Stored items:
* * * * *

(** Body of [for i in range(1, len(closes))]; the loop state is [rets]. *)
Definition rets_body (closes : list close) (i : nat) (rets : list R)
  : flow (list R) (option R) :=
  match nth_error closes (i - 1), nth_error closes i with
  | Some c0, Some c1 =>
      match c0, c1 with
      | Some x0, Some x1 =>
          if Rle_dec x0 0 then Return None
          else if Rle_dec x1 0 then Return None
          else lift (q <- truediv x1 x0 ;; math_log q)
                    (fun r => Next (rets ++ [r]))
      | _, _ => Return None
      end
  | _, _ => Throw IndexError
  end.

Definition default_window : Z := 30.

Definition realized_vol_annualized_from_closes
    (closes : list close) (window : Z) : result (option R) :=
  if (Z.of_nat (length closes) <? window + 1)%Z then Ret None
  else
    match for_each (rets_body closes) (range 1 (length closes)) [] with
    | Return r => Ret r
    | Throw e => Raise e
    | Next rets =>
        let w := slice_from (- window) rets in
        if (Z.of_nat (length w) <? window)%Z then Ret None
        else
          mean <- truediv (Py.sum w) (INR (length w)) ;;
          var <- truediv (Py.sum (map (fun x => (x - mean) ^ 2) w))
                         (IZR (Z.of_nat (length w) - 1)) ;;
          r <- math_sqrt (var * 252) ;;
          Ret (Some r)
    end.

(** *** The estimator in the specification's words *)

(** Log-returns of consecutive closes. *)
Fixpoint log_returns (cs : list R) : list R :=
  match cs with
  | c0 :: ((c1 :: _) as tl) => ln (c1 / c0) :: log_returns tl
  | _ => []
  end.

(** The last [n] elements of a list. *)
Definition last_n {A : Type} (n : nat) (l : list A) : list A :=
  skipn (length l - n) l.

Definition total (l : list R) : R := fold_right Rplus 0 l.

Definition mean (l : list R) : R := total l / INR (length l).

(** Sample variance, divisor [n - 1]. *)
Definition sample_variance (l : list R) : R :=
  total (map (fun x => (x - mean l) ^ 2) l) / (INR (length l) - 1).

(** A close that makes a return invalid: missing or non-positive. *)
Definition bad_close (c : close) : Prop :=
  match c with
  | None => True
  | Some x => x <= 0
  end.

End Realized.

(** ** Decoded JSON, dictionaries and the provider seen through [requests] *)

Module Net.

(** Insertion-ordered dictionaries with string keys. *)
Definition dict (V : Type) : Type := list (string * V).

Fixpoint dict_get {V : Type} (k : string) (d : dict V) : option V :=
  match d with
  | [] => None
  | (k', v) :: rest => if String.eqb k k' then Some v else dict_get k rest
  end.

(** [d[k] = v]: an existing key keeps its position, a new key goes last. *)
Fixpoint dict_set {V : Type} (k : string) (v : V) (d : dict V) : dict V :=
  match d with
  | [] => [(k, v)]
  | (k', v') :: rest =>
      if String.eqb k k' then (k', v) :: rest else (k', v') :: dict_set k v rest
  end.

(** [d.update(other)] *)
Definition dict_update {V : Type} (d other : dict V) : dict V :=
  fold_left (fun acc kv => dict_set (fst kv) (snd kv) acc) other d.

(** The Python value of a decoded JSON document. *)
Inductive json : Type :=
| JNull
| JBool (b : bool)
| JNum (x : R)
| JStr (s : string)
| JArr (items : list json)
| JObj (fields : list (string * json)).

(** Truth value of a decoded JSON value in a condition. *)
Definition truthy (j : json) : bool :=
  match j with
  | JNull => false
  | JBool b => b
  | JNum x => if Req_dec_T x 0 then false else true
  | JStr s => negb (String.eqb s "")
  | JArr items => match items with [] => false | _ => true end
  | JObj fields => match fields with [] => false | _ => true end
  end.

(** [j.get(k)]: only objects have [get]; a missing key gives [None]. *)
Definition get (j : json) (k : string) : result json :=
  match j with
  | JObj fields =>
      Ret (match dict_get k fields with Some v => v | None => JNull end)
  | _ => Raise AttributeError
  end.

(** [v != "ok"] *)
Definition not_ok (v : json) : bool :=
  match v with
  | JStr s => negb (String.eqb s "ok")
  | _ => true
  end.

(** What one HTTP request comes back with: nothing (time-out, connection
    error: [requests.get] raises) or a status code and a body, [None] when the
    body is not JSON ([r.json()] raises). *)
Inductive reply : Type :=
| NoReply
| Reply (status : Z) (body : option json).

Record response : Type := { status_code : Z; payload : option json }.

(** What the program does to the outside: a request (its URL and the
    symbols it asks about) or a pause. *)
Inductive event : Type :=
| Get (url : string) (query : list string)
| Sleep (secs : R).

(** The outside world: the reply the provider gives to the n-th request, the
    number of requests sent so far and what the program did so far. *)
Record world : Type := {
  replies : nat -> reply;
  sent : nat;
  trace : list event
}.

Definition IO (A : Type) : Type := world -> result A * world.

Definition ret {A : Type} (a : A) : IO A := fun w => (Ret a, w).

Definition raise {A : Type} (e : exn) : IO A := fun w => (Raise e, w).

Definition pure {A : Type} (r : result A) : IO A := fun w => (r, w).

Definition bind {A B : Type} (m : IO A) (k : A -> IO B) : IO B :=
  fun w =>
    match m w with
    | (Ret a, w') => k a w'
    | (Raise e, w') => (Raise e, w')
    end.

(** [try: m except Exception: h] *)
Definition try_except {A : Type} (m : IO A) (h : exn -> IO A) : IO A :=
  fun w =>
    match m w with
    | (Ret a, w') => (Ret a, w')
    | (Raise e, w') => h e w'
    end.

(** [requests.get(url, ...)] *)
Definition requests_get (url : string) (query : list string) : IO response :=
  fun w =>
    let w' := {| replies := replies w; sent := S (sent w);
                 trace := trace w ++ [Get url query] |} in
    match replies w (sent w) with
    | NoReply => (Raise RequestException, w')
    | Reply st body => (Ret {| status_code := st; payload := body |}, w')
    end.

(** [r.raise_for_status()] *)
Definition raise_for_status (r : response) : result unit :=
  if ((400 <=? status_code r) && (status_code r <? 600))%Z
  then Raise HTTPError else Ret tt.

(** [r.json()] *)
Definition json_of (r : response) : result json :=
  match payload r with
  | Some j => Ret j
  | None => Raise ValueError
  end.

(** [time.sleep(secs)] *)
Definition sleep (secs : R) : IO unit :=
  fun w => (Ret tt, {| replies := replies w; sent := sent w;
                       trace := trace w ++ [Sleep secs] |}).

(** The world after [n] more requests and the events [evs]. *)
Definition advance (w : world) (n : nat) (evs : list event) : world :=
  {| replies := replies w; sent := n + sent w; trace := trace w ++ evs |}.

(** A [for] loop with effects. *)
Fixpoint for_io {I S : Type} (body : I -> S -> IO S)
    (idxs : list I) (s : S) : IO S :=
  match idxs with
  | [] => ret s
  | i :: rest => bind (body i s) (for_io body rest)
  end.

(** A [for] loop with effects whose body may [return] from the function:
    [inl] carries the loop state on, [inr] is the returned value. *)
Fixpoint for_io_return {I S A : Type} (body : I -> S -> IO (S + A))
    (idxs : list I) (s : S) : IO (S + A) :=
  match idxs with
  | [] => ret (inl s)
  | i :: rest =>
      bind (body i s)
           (fun r =>
              match r with
              | inl s' => for_io_return body rest s'
              | inr a => ret (inr a)
              end)
  end.

End Net.

Import Net.

Notation "x <~ m ;; k" := (Net.bind m (fun x => k))
  (at level 61, m at next level, right associativity).

(** ** Strings *)

Module Str.

(** ASCII white space as [str.strip] sees it. *)
Definition is_space (c : ascii) : bool :=
  let n := nat_of_ascii c in
  ((9 <=? n) && (n <=? 13) || (28 <=? n) && (n <=? 32))%nat.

* * * * *

Word for word, restate the lines above.

(** Body of [for i in range(1, len(closes))]; the loop state is [rets]. *)
Definition rets_body (closes : list close) (i : nat) (rets : list R)
  : flow (list R) (option R) :=
  match nth_error closes (i - 1), nth_error closes i with
  | Some c0, Some c1 =>
      match c0, c1 with
      | Some x0, Some x1 =>
          if Rle_dec x0 0 then Return None
          else if Rle_dec x1 0 then Return None
          else lift (q <- truediv x1 x0 ;; math_log q)
                    (fun r => Next (rets ++ [r]))
      | _, _ => Return None
      end
  | _, _ => Throw IndexError
  end.

Definition default_window : Z := 30.

Definition realized_vol_annualized_from_closes
    (closes : list close) (window : Z) : result (option R) :=
  if (Z.of_nat (length closes) <? window + 1)%Z then Ret None
  else
    match for_each (rets_body closes) (range 1 (length closes)) [] with
    | Return r => Ret r
    | Throw e => Raise e
    | Next rets =>
        let w := slice_from (- window) rets in
        if (Z.of_nat (length w) <? window)%Z then Ret None
        else
          mean <- truediv (Py.sum w) (INR (length w)) ;;
          var <- truediv (Py.sum (map (fun x => (x - mean) ^ 2) w))
                         (IZR (Z.of_nat (length w) - 1)) ;;
          r <- math_sqrt (var * 252) ;;
          Ret (Some r)
    end.

(** *** The estimator in the specification's words *)

(** Log-returns of consecutive closes. *)
Fixpoint log_returns (cs : list R) : list R :=
  match cs with
  | c0 :: ((c1 :: _) as tl) => ln (c1 / c0) :: log_returns tl
  | _ => []
  end.

(** The last [n] elements of a list. *)
Definition last_n {A : Type} (n : nat) (l : list A) : list A :=
  skipn (length l - n) l.

Definition total (l : list R) : R := fold_right Rplus 0 l.

Definition mean (l : list R) : R := total l / INR (length l).

(** Sample variance, divisor [n - 1]. *)
Definition sample_variance (l : list R) : R :=
  total (map (fun x => (x - mean l) ^ 2) l) / (INR (length l) - 1).

(** A close that makes a return invalid: missing or non-positive. *)
Definition bad_close (c : close) : Prop :=
  match c with
  | None => True
  | Some x => x <= 0
  end.

End Realized.

(** ** Decoded JSON, dictionaries and the provider seen through [requests] *)

Module Net.

(** Insertion-ordered dictionaries with string keys. *)
Definition dict (V : Type) : Type := list (string * V).

Fixpoint dict_get {V : Type} (k : string) (d : dict V) : option V :=
  match d with
  | [] => None
  | (k', v) :: rest => if String.eqb k k' then Some v else dict_get k rest
  end.

(** [d[k] = v]: an existing key keeps its position, a new key goes last. *)
Fixpoint dict_set {V : Type} (k : string) (v : V) (d : dict V) : dict V :=
  match d with
  | [] => [(k, v)]
  | (k', v') :: rest =>
      if String.eqb k k' then (k', v) :: rest else (k', v') :: dict_set k v rest
  end.

(** [d.update(other)] *)
Definition dict_update {V : Type} (d other : dict V) : dict V :=
  fold_left (fun acc kv => dict_set (fst kv) (snd kv) acc) other d.

(** The Python value of a decoded JSON document. *)
Inductive json : Type :=
| JNull
| JBool (b : bool)
| JNum (x : R)
| JStr (s : string)
| JArr (items : list json)
| JObj (fields : list (string * json)).

(** Truth value of a decoded JSON value in a condition. *)
Definition truthy (j : json) : bool :=
  match j with
  | JNull => false
  | JBool b => b
  | JNum x => if Req_dec_T x 0 then false else true
  | JStr s => negb (String.eqb s "")
  | JArr items => match items with [] => false | _ => true end
  | JObj fields => match fields with [] => false | _ => true end
  end.

(** [j.get(k)]: only objects have [get]; a missing key gives [None]. *)
Definition get (j : json) (k : string) : result json :=
  match j with
  | JObj fields =>
      Ret (match dict_get k fields with Some v => v | None => JNull end)
  | _ => Raise AttributeError
  end.

(** [v != "ok"] *)
Definition not_ok (v : json) : bool :=
  match v with
  | JStr s => negb (String.eqb s "ok")
  | _ => true
  end.

(** What one HTTP request comes back with: nothing (time-out, connection
    error: [requests.get] raises) or a status code and a body, [None] when the
    body is not JSON ([r.json()] raises). *)
Inductive reply : Type :=
| NoReply
| Reply (status : Z) (body : option json).

Record response : Type := { status_code : Z; payload : option json }.

(** What the program does to the outside: a request (its URL and the
    symbols it asks about) or a pause. *)
Inductive event : Type :=
| Get (url : string) (query : list string)
| Sleep (secs : R).

(** The outside world: the reply the provider gives to the n-th request, the
    number of requests sent so far and what the program did so far. *)
Record world : Type := {
  replies : nat -> reply;
  sent : nat;
  trace : list event
}.

Definition IO (A : Type) : Type := world -> result A * world.

Definition ret {A : Type} (a : A) : IO A := fun w => (Ret a, w).

Definition raise {A : Type} (e : exn) : IO A := fun w => (Raise e, w).

Definition pure {A : Type} (r : result A) : IO A := fun w => (r, w).

Definition bind {A B : Type} (m : IO A) (k : A -> IO B) : IO B :=
  fun w =>
    match m w with
    | (Ret a, w') => k a w'
    | (Raise e, w') => (Raise e, w')
    end.

(** [try: m except Exception: h] *)
Definition try_except {A : Type} (m : IO A) (h : exn -> IO A) : IO A :=
  fun w =>
    match m w with
    | (Ret a, w') => (Ret a, w')
    | (Raise e, w') => h e w'
    end.

(** [requests.get(url, ...)] *)
Definition requests_get (url : string) (query : list string) : IO response :=
  fun w =>
    let w' := {| replies := replies w; sent := S (sent w);
                 trace := trace w ++ [Get url query] |} in
    match replies w (sent w) with
    | NoReply => (Raise RequestException, w')
    | Reply st body => (Ret {| status_code := st; payload := body |}, w')
    end.

(** [r.raise_for_status()] *)
Definition raise_for_status (r : response) : result unit :=
  if ((400 <=? status_code r) && (status_code r <? 600))%Z
  then Raise HTTPError else Ret tt.

(** [r.json()] *)
Definition json_of (r : response) : result json :=
  match payload r with
  | Some j => Ret j
  | None => Raise ValueError
  end.

(** [time.sleep(secs)] *)
Definition sleep (secs : R) : IO unit :=
  fun w => (Ret tt, {| replies := replies w; sent := sent w;
                       trace := trace w ++ [Sleep secs] |}).

(** The world after [n] more requests and the events [evs]. *)
Definition advance (w : world) (n : nat) (evs : list event) : world :=
  {| replies := replies w; sent := n + sent w; trace := trace w ++ evs |}.

(** A [for] loop with effects. *)
Fixpoint for_io {I S : Type} (body : I -> S -> IO S)
    (idxs : list I) (s : S) : IO S :=
  match idxs with
  | [] => ret s
  | i :: rest => bind (body i s) (for_io body rest)
  end.

(** A [for] loop with effects whose body may [return] from the function:
    [inl] carries the loop state on, [inr] is the returned value. *)
Fixpoint for_io_return {I S A : Type} (body : I -> S -> IO (S + A))
    (idxs : list I) (s : S) : IO (S + A) :=
  match idxs with
  | [] => ret (inl s)
  | i :: rest =>
      bind (body i s)
           (fun r =>
              match r with
              | inl s' => for_io_return body rest s'
              | inr a => ret (inr a)
              end)
  end.

End Net.

Import Net.

Notation "x <~ m ;; k" := (Net.bind m (fun x => k))
  (at level 61, m at next level, right associativity).

(** ** Strings *)

Module Str.

(** ASCII white space as [str.strip] sees it. *)
Definition is_space (c : ascii) : bool :=
  let n := nat_of_ascii c in
  ((9 <=? n) && (n <=? 13) || (28 <=? n) && (n <=? 32))%nat.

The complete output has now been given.